French tycoon Bernard Tapie, who died this Sunday following a four-year-long battle with cancer, has been described as a ‘man of a thousand lives’ due to his many skills and interests.
Read more: President Macron pays tribute to Bernard Tapie, who has died age 78
Among these were business, politics, sport and music, to name a few. But Mr Tapie has also been described in the media as somebody who could ‘décrocher la lune’. But what does the expression mean and where does it come from?
In French, to ‘take down the moon’ means to obtain the impossible. The phrase was coined in the 16th century.
It is said to have evolved from the older expression ‘prendre la lune avec les dents’ (to take the moon with your teeth’) which was popularised by French writer François Rabelais in his 1532 novel Pantagruel.

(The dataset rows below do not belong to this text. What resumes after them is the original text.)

(** * ESP8266 access control firmware: card registry, registration mode,
      scan routing and web command dispatch.

    Shallow embedding of [arduino/ESP8266_Access_Control/ESP8266_Access_Control.ino].

    - A [byte] is [Byte.byte]; integer promotion is [b2z], the implicit
      conversion of an [int] to a [byte] is [z2b] (reduction modulo 256).
    - The global [EEPROM] object is its RAM buffer, a [list byte] whose
      length is the size given to [EEPROM.begin]; [EEPROM.commit] only
      flushes that buffer and is the identity here.
    - The globals [regMode], [regModeStarted], together with everything the
      sketch sends to the audio module, the relay, the card reader and the
      HTTP client, form a [World] that every effectful function threads.
    - [Serial] debug printing and [delay] are not part of the [World];
      the text [printUIDHex] prints is given as a function of its own. *)

From Stdlib Require Import ZArith Lia Bool List.
From Stdlib Require Import Strings.Byte Strings.Ascii.
From stdpp Require Import base decidable option list list_numbers strings.

Local Open Scope Z_scope.

(** ** Bytes and integer conversions *)

Abbreviation byte := Byte.byte.

Definition b2z (b : byte) : Z := Z.of_N (Byte.to_N b).

Definition z2b (z : Z) : byte :=
  match Byte.of_N (Z.to_N (z mod 256)) with
  | Some b => b
  | None => x00
  end.

(** ** Settings of the sketch *)

Definition RELAY_ON_TIME_MS : Z := 5000.
Definition REG_MODE_TIMEOUT_MS : Z := 15000.
Definition MAX_CARDS : Z := 50.
Definition EEPROM_SIZE : Z := 512.

Definition AUDIO_BEEP_FAIL : Z := 1.
Definition AUDIO_CUSTOMER : Z := 2.
Definition AUDIO_ADMIN_1 : Z := 3.
Definition AUDIO_ADMIN_2 : Z := 4.
Definition AUDIO_ADMIN_3 : Z := 5.
Definition AUDIO_ADMIN_4 : Z := 6.
Definition AUDIO_ADMIN_5 : Z := 7.
Definition AUDIO_ADMIN_6 : Z := 8.
Definition AUDIO_BEEP_OK : Z := 9.
Definition AUDIO_BOSS : Z := 10.
Definition AUDIO_ATTENDANCE : Z := 11.
Definition AUDIO_FAILURE : Z := 12.
Definition AUDIO_ADMIN_1_CLOCKIN : Z := 13.
Definition AUDIO_ADMIN_2_CLOCKIN : Z := 14.
Definition AUDIO_ADMIN_3_CLOCKIN : Z := 15.
Definition AUDIO_ADMIN_4_CLOCKIN : Z := 16.
Definition AUDIO_MASTER : Z := 17.
Definition AUDIO_REGISTER : Z := 18.
Definition AUDIO_ADMIN_1_CLOCKOUT : Z := 19.
Definition AUDIO_ADMIN_2_CLOCKOUT : Z := 20.
Definition AUDIO_ADMIN_3_CLOCKOUT : Z := 21.
Definition AUDIO_ADMIN_4_CLOCKOUT : Z := 22.

(** Every audio file index the sketch defines. *)
Definition audio_cues : list Z :=
  [ AUDIO_BEEP_FAIL; AUDIO_CUSTOMER; AUDIO_ADMIN_1; AUDIO_ADMIN_2;
    AUDIO_ADMIN_3; AUDIO_ADMIN_4; AUDIO_ADMIN_5; AUDIO_ADMIN_6;
    AUDIO_BEEP_OK; AUDIO_BOSS; AUDIO_ATTENDANCE; AUDIO_FAILURE;
    AUDIO_ADMIN_1_CLOCKIN; AUDIO_ADMIN_2_CLOCKIN; AUDIO_ADMIN_3_CLOCKIN;
    AUDIO_ADMIN_4_CLOCKIN; AUDIO_MASTER; AUDIO_REGISTER;
    AUDIO_ADMIN_1_CLOCKOUT; AUDIO_ADMIN_2_CLOCKOUT; AUDIO_ADMIN_3_CLOCKOUT;
    AUDIO_ADMIN_4_CLOCKOUT ].

(** ** The EEPROM object

    [EEPROM.read] answers 0 and [EEPROM.write] does nothing when the
    address is negative or not below the size of the buffer. *)

Abbreviation EEPROM := (list byte).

Another theory is that the expression ties back to the Rohan family in Brittany, who lived in Landerneau and whose emblem was a moon.
This emblem could be found all across their fiefdom – the territory they controlled under the feudal system – including fixed to the roof of the town hall. Some sources say this was a weathervane.
Legend has it that the mother of a beautiful girl in town told her many suitors that the one who could literally ‘take down the moon’ from the town hall, which had been there for decades and was glued with rust, would be given permission to marry her daughter.
One particular suitor is said to have gone onto the roof every day, poured oil on the screws and wrapped them in rags. After some time, he was able to ‘décrocher la lune’ from the roof without any trouble at all – a seemingly impossible task.
Over time, the expression has come to be used to describe achieving anything deemed extraordinary or impossible.